I do agree with this, but if they invested 100% of the proceeds from the BevCo sale back into the Palms and still got this result then I think they may have been a bit foolish. This had been rumored for a few months and it finally gets settled in the wake of them being forced to stay for at least one more year in Sacramento, I do wonder if there was anything in the Anaheim deal that could have resulted in a different outcome.
 
I do agree with this, but if they invested 100% of the proceeds from the BevCo sale back into the Palms and still got this result then I think they may have been a bit foolish. This had been rumored for a few months and it finally gets settled in the wake of them being forced to stay for at least one more year in Sacramento, I do wonder if there was anything in the Anaheim deal that could have resulted in a different outcome.
Don't get me wrong, I agree with the idea that they shouldn't have sold the beer distributorship to salvage the Palms. IOf course, its likely the only asset they had that was worth more than they owed. They probably ended up losing a lot on the Palms.

And I shouldn't have implied they lost [all] debt on the Palms out of this deal. There was a financial "re-structuring," which can take many forms. So, there is still debt on the property, but supposedly it would be re-structured in a way to make the property financially feasible enough, that cash flow covers debt and any other lender requirements. It may also have included an influx of cash from some of the owners.

Personally I think the Maloofs are relatively fortunate to still own 40% instead of 0%. And they still get to operate the Palms, which I think is very important to the Maloofs. It still gives them a lot of visibility in Las Vegas and only some less cachet as owners (not majority owners anymore).

Personally, I wondered how the Anaheim deal would have helped much. There were going to be a lot of costs involved in moving the franchise. Unless, there was more to the deal that what we saw, I thought it was not a very good deal. Of course, it may say something about Sacramento that, that deal was still more appealing than staying in Sacramento. And it still may be next March 1st.
 
Don't get me wrong, I agree with the idea that they shouldn't have sold the beer distributorship to salvage the Palms. IOf course, its likely the only asset they had that was worth more than they owed. They probably ended up losing a lot on the Palms.

And I shouldn't have implied they lost [all] debt on the Palms out of this deal. There was a financial "re-structuring," which can take many forms. So, there is still debt on the property, but supposedly it would be re-structured in a way to make the property financially feasible enough, that cash flow covers debt and any other lender requirements. It may also have included an influx of cash from some of the owners.

Personally I think the Maloofs are relatively fortunate to still own 40% instead of 0%. And they still get to operate the Palms, which I think is very important to the Maloofs. It still gives them a lot of visibility in Las Vegas and only some less cachet as owners (not majority owners anymore).

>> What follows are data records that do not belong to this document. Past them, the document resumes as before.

(* ===== verification/Plist.v ===== *)
(** * Prefix lists (frr-frr-7.2/lib: plist.c, plist_int.h, plist.h)

    A prefix list is an ordered list of rules, each of which permits or denies
    the prefixes it matches; the rule with the smallest sequence number that
    matches decides.  The rules are kept in a doubly linked list in the order
    of their numbers and, for the decision, in a trie of tables with one slot
    per byte.  A slot has the chain of the rules that end in its byte
    ([up_chain]); the union beside it is the table of the next byte or, at the
    last level, the chain of the rules that are longer ([final_chain]).  A rule
    has one link for all the chains it is in ([next_best]).

    All objects are in one memory: rules, tables, lists and the four masters,
    which are static.  A pointer to a chain's link is a [link_to].  Calls of the
    hooks and of [route_map_notify_dependencies] are recorded in the log. *)

From S2P Require Import Prelude SepLogic Heap FrrPrefix.

#[local] Open Scope Z_scope.

Definition PLC_BITS : Z := 8.
Definition PLC_LEN : nat := 256.
Definition PLC_MAXLEVELV4 : nat := 2.
Definition PLC_MAXLEVELV6 : nat := 4.

(** ** Data *)
Inductive prefix_list_type := PREFIX_DENY | PREFIX_PERMIT.
#[export] Instance prefix_list_type_eq_dec : EqDecision prefix_list_type.
Proof. solve_decision. Defined.

Inductive prefix_name_type := PREFIX_TYPE_STRING | PREFIX_TYPE_NUMBER.

Record prefix_list_entry := Entry {
  e_seq : Z;
  e_le : Z;
  e_ge : Z;
  e_type : prefix_list_type;
  e_any : Z;
  e_prefix : prefix;
  e_refcnt : Z;
  e_hitcnt : Z;
  e_next : Z;
  e_prev : Z;
  e_next_best : Z
}.

(** The union of [next_table] and [final_chain], and [up_chain] *)
Record pltrie_entry := TrieSlot { next_table : Z; up_chain : Z }.

Record prefix_list := PrefixList {
  pl_name : list Z;
  pl_desc : option (list Z);
  pl_master : Z;
  pl_type : prefix_name_type;
  pl_count : Z;
  pl_rangecount : Z;
  pl_head : Z;
  pl_tail : Z;
  pl_trie : Z;
  pl_next : Z;
  pl_prev : Z
}.

Record prefix_master := Master {
  num_head : Z;
  num_tail : Z;
  str_head : Z;
  str_tail : Z;
  seqnum : bool;
  recent : Z;
  add_hook : Z;
  delete_hook : Z;
  trie_depth : nat
}.

Inductive pobj :=
  | OEntry (e : prefix_list_entry)
  | OTable (t : list pltrie_entry)
  | OList (l : prefix_list)
  | OMaster (m : prefix_master).

(** What the module tells the rest of the program *)
Inductive rmap_event := RMAP_EVENT_PLIST_ADDED | RMAP_EVENT_PLIST_DELETED.
Inductive event :=
  | EvHook (hook plist : Z)
  | EvNotify (name : list Z) (ev : rmap_event).

Record world := World { w_mem : gmap Z pobj; w_log : list event }.

(** *** Fields *)
Definition set_seq (v : Z) (e : prefix_list_entry) : prefix_list_entry :=
  Entry v (e_le e) (e_ge e) (e_type e) (e_any e) (e_prefix e) (e_refcnt e) (e_hitcnt e) (e_next e) (e_prev e) (e_next_best e).
Definition set_hitcnt (v : Z) (e : prefix_list_entry) : prefix_list_entry :=
  Entry (e_seq e) (e_le e) (e_ge e) (e_type e) (e_any e) (e_prefix e) (e_refcnt e) v (e_next e) (e_prev e) (e_next_best e).
Definition set_next (v : Z) (e : prefix_list_entry) : prefix_list_entry :=
  Entry (e_seq e) (e_le e) (e_ge e) (e_type e) (e_any e) (e_prefix e) (e_refcnt e) (e_hitcnt e) v (e_prev e) (e_next_best e).
Definition set_prev (v : Z) (e : prefix_list_entry) : prefix_list_entry :=
  Entry (e_seq e) (e_le e) (e_ge e) (e_type e) (e_any e) (e_prefix e) (e_refcnt e) (e_hitcnt e) (e_next e) v (e_next_best e).
Definition set_next_best (v : Z) (e : prefix_list_entry) : prefix_list_entry :=
  Entry (e_seq e) (e_le e) (e_ge e) (e_type e) (e_any e) (e_prefix e) (e_refcnt e) (e_hitcnt e) (e_next e) (e_prev e) v.

Definition set_next_table (v : Z) (s : pltrie_entry) : pltrie_entry := TrieSlot v (up_chain s).
Definition set_up_chain (v : Z) (s : pltrie_entry) : pltrie_entry := TrieSlot (next_table s) v.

Personally, I wondered how the Anaheim deal would have helped much. There were going to be a lot of costs involved in moving the franchise. Unless, there was more to the deal that what we saw, I thought it was not a very good deal. Of course, it may say something about Sacramento that, that deal was still more appealing than staying in Sacramento. And it still may be next March 1st.

I think the 40 % that they own still might be worth more than what they paid for the whole casino back in 2001 when they bought. I do not think lost much other than controlling interest in the casino. Money wise they might be better off then they were 2 months ago.
 
I think the 40 % that they own still might be worth more than what they paid for the whole casino back in 2001 when they bought. I do not think lost much other than controlling interest in the casino. Money wise they might be better off then they were 2 months ago.
I sincerely doubt it. Las Vegas may have been the hardest hit area in the country in real estate values. The Central Valley of California is another one. My home has lost around 45-50% of its value here in Yuba City.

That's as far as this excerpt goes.